Did you like Event 201, the pandemic simulation that, according to conspiratorial networks, would have served as a rehearsal before Covid-19? You’ll love NTI 2021 tabletop, a monkeypox outbreak scenario, in turn presented as proof that the current outbreak was knowingly engineered.
It begins to circulate very quietly around mid-May, before experiencing sudden massive exposure by Kim Schmitz, says Kim Dotcom. The founder of file-hosting site Megaupload shared an excerpt from the report with his 800,000 Twitter followers on May 20, along with an allusive message: “The monkeypox scenario from 2021. Coincidence? Big Pharma’s next $500 billion? »
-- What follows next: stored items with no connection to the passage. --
(* ===== verification/TrtStep.v ===== *)
(** * Traceroute: the callbacks of a running measurement

    A reply adds one entry to the current hop, which starts with the address it came from; the timer
    adds an entry for a probe without reply.  What follows is what [send_pkt] does. *)

From stdpp Require Import base list list_numbers numbers option strings.
From Stdlib Require Import ZArith Lia.
From Stdlib Require Import Floats.SpecFloat.
From S2P Require Import Prelude Bits Blocks Cstr Packet Double Wp Validate Results TrtPacket TrtParis Trt TrtProofs TrtRun TrtReply.

Open Scope Z_scope.

#[global] Arguments late_text : simpl never.
#[global] Arguments from_text : simpl never.

(** What a reply is found to be. *)
Inductive verdict := New | IsLate (k : Z) | IsDup (space : bool).
Definition v_late (v : verdict) : bool := match v with IsLate _ => true | _ => false end.
Definition v_dup (v : verdict) : bool := match v with IsDup _ => true | _ => false end.
Definition v_text (v : verdict) : list Z := match v with New => [] | IsLate k => late_text k | IsDup sp => dup_text sp end.
Definition v_entry (v : verdict) (addr rest : list Z) : entry :=
  match v with New => Reply addr rest | IsLate k => Late k addr rest | IsDup sp => Dup sp addr rest end.
Lemma v_entry_text v a rest : entry_text (v_entry v a rest) = v_text v ++ from_text (v_late v) (v_dup v) a ++ rest.
Proof. by destruct v. Qed.
Lemma v_entry_answer v a rest : is_answer (v_entry v a rest) = negb (v_late v || v_dup v).
Proof. by destruct v. Qed.

Create HintDb trt_grow.

Section Step.
Context (p : params) (Hp : params_ok p) (e : env) (He : env_ok p e).

(** An entry is being written: [x] is there already. *)
Record mid (hops : list (Z * list entry)) (cur : list entry) (x : list Z) (s : trtstate) : Prop := Mid {
  m_live : live p s;
  m_counts : counts p hops s;
  m_sent : 1 ≤ sent (se s) ≤ trtcount p;
  m_text : holds (rb s) (run_text hops (hop (se s)) cur false ++ x);
  m_answers : answers cur = sent (se s) - if gotresp (se s) then 0 else 1;
  m_timer : timer (nw s) ≠ None;
  m_clock : clock_ok (xmit_time (se s))
}.

(** What no reply changes before the next probe. *)
Definition core (s : trtstate) := (static s, seq (se s), sent (se s), hop (se s), acts s).
Definition keeps (s s' : trtstate) : Prop := core s' = core s ∧ gotresp (se s') = gotresp (se s).
Lemma core_inv s s0 : core s = core s0 →
  static s = static s0 ∧ seq (se s) = seq (se s0) ∧ sent (se s) = sent (se s0) ∧ hop (se s) = hop (se s0) ∧ acts s = acts s0.
Proof. unfold core. intros H. do 4 apply pair_eq in H as [H ?]. done. Qed.
Lemma keeps_trans s1 s2 s3 : keeps s1 s2 → keeps s2 s3 → keeps s1 s3.
Proof. intros [H1 H2] [H3 H4]. split; congruence. Qed.

Lemma sends_core hops cur s0 s s' : core s = core s0 → sends p e hops cur s s' → sends p e hops cur s0 s'.
Proof.
  intros (Hst & Hsq & Hse & Hho & Hac)%core_inv. pose proof (static_sin6 _ _ Hst) as Hsin.
  intros [port data Hr H1 H2 Hho' H3 Hca|Hi H1 H2 Hans H3 H4|l text Hn Hi Hin Hlen Hlt H1].
  - eapply (Sends_probe p e hops cur s0 s' port data); [unfold advance in *; by rewrite <- Hse, <- Hho|congruence|congruence|by rewrite <- Hse, <- Hho|congruence|done].
  - apply Sends_end; [done|congruence|congruence|done|by rewrite <- Hho|].
    rewrite H4, Hac, Hho. do 2 f_equal. by apply trt_line_static.
  - eapply Sends_error; [done|done|by rewrite <- Hsin|exact Hlen|by rewrite <- Hsq|by rewrite H1, Hac].
Qed.

(** A part of the code that adds to the entry. *)
Definition grows (m : TM unit) : Prop := ∀ hops cur x s,
  mid hops cur x s → wp m (λ _ s', ∃ y, mid hops cur (x ++ y) s' ∧ keeps s s') s.

Lemma grows_ret : grows (mret tt).
Proof. intros hops cur x s Hm. exists []. by rewrite app_nil_r. Qed.
Lemma grows_bind m1 m2 : grows m1 → grows m2 → grows (m1;; m2).
Proof.
  intros H1 H2 hops cur x s Hm. wp_steps. eapply wp_mono; [by apply H1|]. intros _ s1 (y1 & Hm1 & Hk1).
  eapply wp_mono; [by apply H2|]. intros _ s2 (y2 & Hm2 & Hk2). exists (y1 ++ y2). rewrite app_assoc. split; [done|by eapply keeps_trans].
Qed.
Lemma grows_if (b : bool) m1 m2 : grows m1 → grows m2 → grows (if b then m1 else m2).
Proof. by destruct b. Qed.
Lemma grows_get (f : trtstate → TM unit) : (∀ s hops cur x, mid hops cur x s → wp (f s) (λ _ s', ∃ y, mid hops cur (x ++ y) s' ∧ keeps s s') s) → grows (s ← get; f s).
Proof. intros H hops cur x s Hm. wp_steps. by apply H. Qed.

Lemma mid_text hops cur x y r s : mid hops cur x s → holds r ((run_text hops (hop (se s)) cur false ++ x) ++ y) → mid hops cur (x ++ y) (set_rb r s).
Proof. intros [Hl [] ? ? ? ? ?] Hr. constructor; try done; [by eapply live_ext; [exact Hl|..]|]. by rewrite <- app_assoc in Hr. Qed.

Lemma grows_add_strs l : grows (add_strs l).
Proof.
  intros hops cur x s Hm. eapply wp_add_strs; [apply Hm|]. intros r Hr. exists (concat l). split; [by apply mid_text|done].
Qed.
Lemma grows_add_str t : grows (add_str t).
Proof.
  intros hops cur x s Hm. eapply trt_wp_add_str; [apply Hm|]. intros r Hr. exists t. split; [by apply mid_text|done].
Qed.

(** A part of the code that adds nothing. *)
Definition quiet (m : TM unit) : Prop := ∀ hops cur x s,
  mid hops cur x s → wp m (λ _ s', mid hops cur x s' ∧ keeps s s') s.
Lemma trt_quiet_ret : quiet (mret tt).
Proof. by intros hops cur x s Hm. Qed.
Lemma trt_quiet_bind m1 m2 : quiet m1 → quiet m2 → quiet (m1;; m2).
Proof.
  intros H1 H2 hops cur x s Hm. wp_steps. eapply wp_mono; [by apply H1|]. intros _ s1 (Hm1 & Hk1).
  eapply wp_mono; [by apply H2|]. intros _ s2 (Hm2 & Hk2). split; [done|by eapply keeps_trans].
Qed.
Lemma quiet_if (b : bool) m1 m2 : quiet m1 → quiet m2 → quiet (if b then m1 else m2).
Proof. by destruct b. Qed.
Lemma quiet_grows m : quiet m → grows m.
Proof. intros H hops cur x s Hm. eapply wp_mono; [by apply H|]. cbv beta. intros _ s1 Hm1. exists []. by rewrite app_nil_r. Qed.

Ltac quiet_set :=
  intros hops cur x s [Hl [] ? ? ? ? ?]; wp_steps; split; [|done]; constructor; try done; by eapply live_ext; [exact Hl|..].
Lemma quiet_set_done b : quiet (modify (set_done b)).
Proof. quiet_set. Qed.
Lemma quiet_set_not_done b : quiet (modify (set_not_done b)).
Proof. quiet_set. Qed.
Lemma quiet_set_last h : quiet (modify (set_last_response_hop h)).
Proof. quiet_set. Qed.

#[local] Hint Resolve trt_quiet_ret trt_quiet_bind quiet_if quiet_set_done quiet_set_not_done quiet_set_last : trt_grow.

Lemma mid_shrunk hops cur x z s : mid hops cur x s → 0 ≤ z < curpacksize (se s) → mid hops cur x (set_curpacksize z s).
Proof.
  intros [[[] ? ? ? ? ? ?] [] ? ? ? ? ?] Hz. constructor; [constructor; [constructor|..]|constructor|..]; try done. cbn. lia.
Qed.
Lemma grows_shrink late nextmtu headers : grows (shrink late nextmtu headers).
Proof.
  unfold shrink. apply grows_get. intros s hops cur x Hm. wp_steps.
  assert (∀ s1, mid hops cur x s1 → keeps s s1 → wp (if late then mret tt else modify (set_not_done true))
    (λ _ s', ∃ y, mid hops cur (x ++ y) s' ∧ keeps s s') s1) as Hrest.
  { intros s1 Hm1 Hk. eapply wp_mono; [eapply quiet_grows; [|exact Hm1]; auto with trt_grow|].
    intros _ s2 (y & Hm2 & Hk2). exists y. split; [done|by eapply keeps_trans]. }
  destruct (_ && _) eqn:E; wp_steps; [|by apply Hrest]. apply Hrest; [|done]. apply andb_true_iff in E as [E E2%Z.ltb_lt].
  apply andb_true_iff in E as [_ E1%Z.leb_le]. apply mid_shrunk; [done|lia].
Qed.

#[local] Hint Resolve quiet_grows grows_bind grows_if grows_add_str grows_add_strs grows_shrink : trt_grow.

Lemma grows_unreach4 k late code nextmtu : grows (unreach4 k late code nextmtu).
Proof. unfold unreach4. destruct k; auto 20 with trt_grow. Qed.
Lemma grows_unreach6 late code : grows (unreach6 late code).
Proof. unfold unreach6. auto 20 with trt_grow. Qed.
Lemma grows_too_big6 k late mtu : grows (too_big6 k late mtu).
Proof. unfold too_big6. auto with trt_grow. Qed.
#[local] Hint Resolve grows_unreach4 grows_unreach6 grows_too_big6 : trt_grow.

(** ** What a callback does *)

(** The entries a callback may add; [addr] is where the packet is from. *)
Definition told (from : option (list Z)) (x : entry) : Prop :=
  match from, x with
  | None, Star => True
  | Some _, Blank => True
  | Some a, (Reply a' _ | Dup _ a' _) => a = a'
  | Some a, Late k a' _ => a = a' ∧ 1 ≤ k
  | _, _ => False
  end.

(** The measurement waits on or does what [send_pkt] does; only a packet leaves it waiting. *)
Inductive goes (from : option (list Z)) (hops : list (Z * list entry)) (cur : list entry) (s s' : trtstate) : Prop :=
| Goes_on : is_Some from → running p hops cur s' → core s' = core s → goes from hops cur s s'
| Goes_send : sends p e hops cur s s' → goes from hops cur s s'.

Definition stepped (from : option (list Z)) (hops : list (Z * list entry)) (cur : list entry) (s s' : trtstate) : Prop :=
  ∃ l, (length l ≤ 1)%nat ∧ Forall (told from) l ∧ goes from hops (cur ++ l) s s'.

Lemma stepped_none a hops cur s s' : running p hops cur s' → core s' = core s → stepped (Some a) hops cur s s'.
Proof. intros Hr Hc. exists []. rewrite app_nil_r. split; [cbn; lia|]. split; [constructor|]. by apply Goes_on. Qed.

Lemma wp_judge hops cur mismatch n sp (Q : option (bool * bool) → trtstate → Prop) s :
  running p hops cur s → 0 ≤ n → (mismatch = true → n ≠ seq (se s)) →
  (∀ s' l, running p hops (cur ++ l) s' → l = [] ∨ l = [Blank] → core s' = core s → Q None s') →
  (∀ v r, mid hops cur (v_text v) (set_rb r s) → (v = New → gotresp (se s) = false) → (∀ k, v = IsLate k → 1 ≤ k) →
     Q (Some (v_late v, v_dup v)) (set_rb r s)) →
  wp (judge mismatch n (dup_text sp)) Q s.
Proof.
  intros Hr Hn Hmis HNone HSome. unfold judge. wp_steps.
  eapply (trt_wp_opt_str _ (str " }, { ")); [apply Hr|]. intros r Hr1.
  assert (holds r (run_text hops (hop (se s)) cur false)) as Ht.
  { pose proof (r_open _ _ _ _ Hr) as Ho. destruct (open_result (se s)); [|by rewrite app_nil_r in Hr1]. rewrite <- run_text_open by (by apply Ho). exact Hr1. }
  assert (∀ v r', holds r' (run_text hops (hop (se s)) cur false ++ v_text v) → mid hops cur (v_text v) (set_rb r' s)) as Hmid.
  { intros v r' Hr'. destruct Hr as [Hl [] ? ? ? ? ? ? ? ?]. constructor; try done. by eapply live_ext; [exact Hl|..]. }
  destruct mismatch.
  - destruct (Z.ltb_spec (seq (se s)) n) as [Hlt|Hge]; wp_steps.
    + apply (HNone _ (if open_result (se s) then [Blank] else [])); [|by destruct (open_result (se s)); auto|done].
      destruct Hr as [Hl [] ? Htx Hop ? Ha Hdn ? ?]. constructor; try done; cbn.
      * by eapply live_ext; [exact Hl|..].
      * destruct (open_result (se s)); [|by rewrite app_nil_r]. rewrite run_text_add. cbn. by rewrite app_nil_r.
      * destruct (open_result (se s)); [|done]. by intros _ [_ ?]%app_eq_nil.
      * destruct (open_result (se s)); [|by rewrite app_nil_r]. by rewrite answers_snoc, Z.add_0_r.
      * intros H. specialize (Hdn H). apply Exists_app. by left.
    + eapply trt_wp_add_str; [exact Ht|]. intros r' Hr'. wp_steps. specialize (Hmis eq_refl).
      eapply (HSome (IsLate (seq (se s) - n)) r'); [by apply Hmid|done|]. intros k [= <-]. lia.
  - destruct (gotresp (se s)) eqn:Eg; wp_steps.
    + eapply trt_wp_add_str; [exact Ht|]. intros r' Hr'. wp_steps. eapply (HSome (IsDup sp) r'); [by apply Hmid|done|done].
    + eapply (HSome New r); [|done|done]. apply Hmid. cbn. by rewrite app_nil_r.
Qed.

Definition v_ok (v : verdict) (s : trtstate) : Prop := (v = New → gotresp (se s) = false) ∧ (∀ k, v = IsLate k → 1 ≤ k).

Lemma told_entry v a rest s : v_ok v s → told (Some a) (v_entry v a rest) ∧ is_reply (v_entry v a rest) = true.
Proof. intros [_ H]. destruct v; cbn; [done|split; [split; [done|by apply H]|done]|done]. Qed.

(** The entry is complete. *)
Lemma mid_running hops cur v a rest s tm g :
  mid hops cur (entry_text (v_entry v a rest)) s → v_ok v s → tm ≠ None → g = (if v_late v || v_dup v then gotresp (se s) else true) →
  running p hops (cur ++ [v_entry v a rest]) (set_timer tm (set_gotresp g (set_open_result true s))).
Proof.
  intros [Hl [] Hs Ht Ha Htm Hc] Hv Htm' Eg. destruct (told_entry v a rest s Hv) as [_ Hrep].
  assert (Exists (λ x, is_reply x = true) (cur ++ [v_entry v a rest])) as Hex by (apply Exists_app; right; by constructor).
  constructor; try done; cbn.
  - destruct Hl as [[] ? ? ? ? ? ?]. by constructor; [constructor|..].
  - by rewrite run_text_add.
  - by intros _ [_ ?]%app_eq_nil.
  - rewrite answers_snoc, v_entry_answer, Ha, Eg. destruct (v_late v || v_dup v) eqn:Ev; cbn; [lia|].
    destruct Hv as [Hv _]. rewrite Hv; [lia|]. by destruct v.
  - by intros _.
Qed.

Lemma mid_due hops cur a rest s :
  mid hops cur (entry_text (Reply a rest)) s → gotresp (se s) = false → due p hops (cur ++ [Reply a rest]) (set_open_result true s).
Proof.
  intros [Hl [] Hs Ht Ha Htm Hc] Eg. constructor; try done; cbn.
  - by eapply live_ext; [exact Hl|..].
  - lia.
  - split; [by intros [_ ?]%app_eq_nil|]. by rewrite run_text_add.
  - rewrite answers_snoc, Ha, Eg. cbn. lia.
  - intros _. apply Exists_app. right. by constructor.
Qed.

Lemma wp_replied hops cur v a rest s0 s :
  mid hops cur (entry_text (v_entry v a rest)) s → core s = core s0 → v_ok v s →
  wp (replied p e (v_late v) (v_dup v)) (λ _, stepped (Some a) hops cur s0) s.
Proof.
  intros Hm Hk Hv. destruct (told_entry v a rest s Hv) as [Htold _]. unfold replied. wp_steps.
  assert (∀ s', goes (Some a) hops (cur ++ [v_entry v a rest]) s0 s' → stepped (Some a) hops cur s0 s') as Hst.
  { intros s' Hg. exists [v_entry v a rest]. split; [cbn; lia|]. split; [by constructor|done]. }
  destruct (v_late v || v_dup v) eqn:Ev.
  - wp_steps. apply Hst, Goes_on; [done| |done]. pose proof (mid_running hops cur v a rest s (timer (nw s)) (gotresp (se s)) Hm Hv (m_timer _ _ _ _ Hm)) as H.
    rewrite Ev in H. specialize (H eq_refl). by destruct s as [? [] [] ? ? ?].
  - assert (v = New) as -> by by destruct v. destruct (duptimeout p =? 0); wp_steps.
    + eapply wp_mono; [eapply wp_send_pkt; [done|done|]; apply mid_due; [exact Hm|by apply Hv]|]. cbv beta. intros _ s' Hse. apply Hst, Goes_send.
      by eapply sends_core; [|exact Hse].
    + apply Hst, Goes_on; [done| |done]. by apply (mid_running hops cur New).
Qed.

(** The texts of a reply, the rest of the entry and the end. *)
Lemma wp_told hops cur v a texts rest (m : TM unit) s0 s :
  mid hops cur (v_text v) s → core s = core s0 → v_ok v s → texts = from_text (v_late v) (v_dup v) a :: rest →
  (∀ y s1, mid hops cur (entry_text (v_entry v a y)) s1 → core s1 = core s0 → v_ok v s1 → wp m (λ _, stepped (Some a) hops cur s0) s1) →
  wp (add_strs texts;; m) (λ _, stepped (Some a) hops cur s0) s.
Proof.
  intros Hm Hk Hv -> Hrest. wp_steps. eapply wp_add_strs; [apply Hm|]. intros r Hr. apply (Hrest (concat rest)); [|done|done].
  rewrite v_entry_text. by apply mid_text.
Qed.

Lemma wp_grow hops cur v a y (m m' : TM unit) s0 s :
  grows m → mid hops cur (entry_text (v_entry v a y)) s → core s = core s0 → v_ok v s →
  (∀ y s1, mid hops cur (entry_text (v_entry v a y)) s1 → core s1 = core s0 → v_ok v s1 → wp m' (λ _, stepped (Some a) hops cur s0) s1) →
  wp (m;; m') (λ _, stepped (Some a) hops cur s0) s.
Proof.
  intros Hg Hm Hk Hv Hrest. wp_steps. eapply wp_mono; [by apply Hg|]. cbv beta. intros _ s1 (z & Hm1 & Hk1 & Hgr). apply (Hrest (y ++ z)).
  - rewrite v_entry_text, <- !app_assoc in *. done.
  - congruence.
  - unfold v_ok. by rewrite Hgr.
Qed.
End Step.

#[export] Hint Resolve trt_quiet_ret trt_quiet_bind quiet_if quiet_set_done quiet_set_not_done quiet_set_last quiet_grows grows_bind grows_if
  grows_add_str grows_add_strs grows_shrink grows_unreach4 grows_unreach6 grows_too_big6 : trt_grow.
Immediately, this report hitherto reserved for an audience of experts in the fight against infectious diseases experienced an immediate spread in conspiratorial spheres. In France, it was taken up in the days that followed by sites such as Nexus or the World Resistance, with articles ranging from insistent suspicion to frank and open conspiratorial accusation, like the title of 1scandal.com, “Un 2021 document proves that Bill Gates engineered the monkeypox attack for May 15, 2022.”
This new rumor spreads through a mixture of authentic documents, selective reading, cognitive biases, and intentional worldviews.
First finding: The shared screenshot is from an authentic document. It comes from the NTI (for Nuclear Threat Initiative), a non-profit organization created in 2001 by former US Senator Sam Nunn and philanthropist Ted Turner, which studies military scenarios, but also health, which threaten the planet.
In March 2021, NTI held its fourth pandemic simulation exercise in conjunction with the Munich Security Conference. And, indeed, the coincidence is remarkable, since it relates to the emergence of an epidemic of monkey pox in May 2022. To the eyes of a conspiratorial mind, this is proof that the -this was orchestrated and planned.
However, the correspondence is not complete between simulation and reality. The NTI imagined an epidemic that would start on May 15, when the country at the heart of the epidemic is “in a period of national holidays, with many trips inland and abroad”. If it is tempting to recognize China, the scenario is based on an imaginary country, the nation of Brinia.
The situation in reality was different. The WHO detected the first symptoms of the outbreak on April 29. On that day, a case of smallpox contamination was spotted in the United Kingdom in a British national returning from Nigeria – the first case outside Africa, where the disease is endemic, that is to say that it has been circulating there uninterruptedly for several decades.
Finally, in the simulation exercise, the strain of monkeypox involved comes from laboratory experiments, which would have made it more deadly. In reality, to date, nothing indicates that this is the case. “We have no reason to believe that the current outbreak involves an engineered pathogen, nor have we seen any conclusive evidence to support such a hypothesis,” NTI wrote on May 24, in a post aimed at answer questions about its “prophetic” 2021 exercise. We also don’t believe it has the potential to spread as quickly as the fictional strain in our scenario, or to cause such a high death rate. »
The organization repeats that in its view the emergence of a monkeypox epidemic in May 2022, as it had imagined, is “purely a coincidence”.
The multi-billionaire Bill Gates participates, through his Bill and Melinda Gates Foundation [also a financial contributor to the World Africa], in the financing of NTI, but in a marginal way. Between 2004 and 2020, the largest philanthropic organization in the world granted three grants to the organization, for a total of 3.5 million dollars (3.27 million euros).
To put these numbers into context, the Gates Foundation has distributed nearly six billion dollars (5.61 billion euros) in total in 2020; and, that same year, patronage by foundations accounted for a quarter of NTI’s budget. These financial links are therefore in the minority and do not make it possible to prove a supposed subjection.
The political influence of patrons must, in general, be put into perspective. As the economist Guy Carron de la Carrière, a specialist in economic diplomacy, noted in 2009, while it is true that “private actors have become indispensable, their role and influence should not be overestimated. (…) It is indeed the policies defined by traditional administrations that retain the monopoly of major decisions and their implementation. »
It should also be remembered that this is the fourth exercise set up by the Nuclear Threat Initiative and that the previous ones had not given rise to conspiratorial reasoning, because they had had no echo in reality.
In 2020, the exercise featured an H2N2 influenza virus manipulated in the laboratory in the fictional country of Aplea, and which would have spread to the neighboring country of Vezu. In 2019, the plague bacillus struck Vestia, an imaginary and unstable European country.
This whole conspiracy theory is based on a mental sleight of hand, consisting in reversing the chain of causalities. In conspiratorial logic, the resemblance between a simulation exercise and reality would prove that the first was a preparation for the second.
It is, however, the reverse: When NTI set up its scenario, monkeypox already existed. This disease endemic to sub-Saharan Africa was discovered in the 1970s, and it is for this reason that it constitutes material that can be used for a simulation of a pandemic. “The risks it poses have been well documented for years by multiple public health authorities, the information in our fictional scenario is not new,” the organization recalls.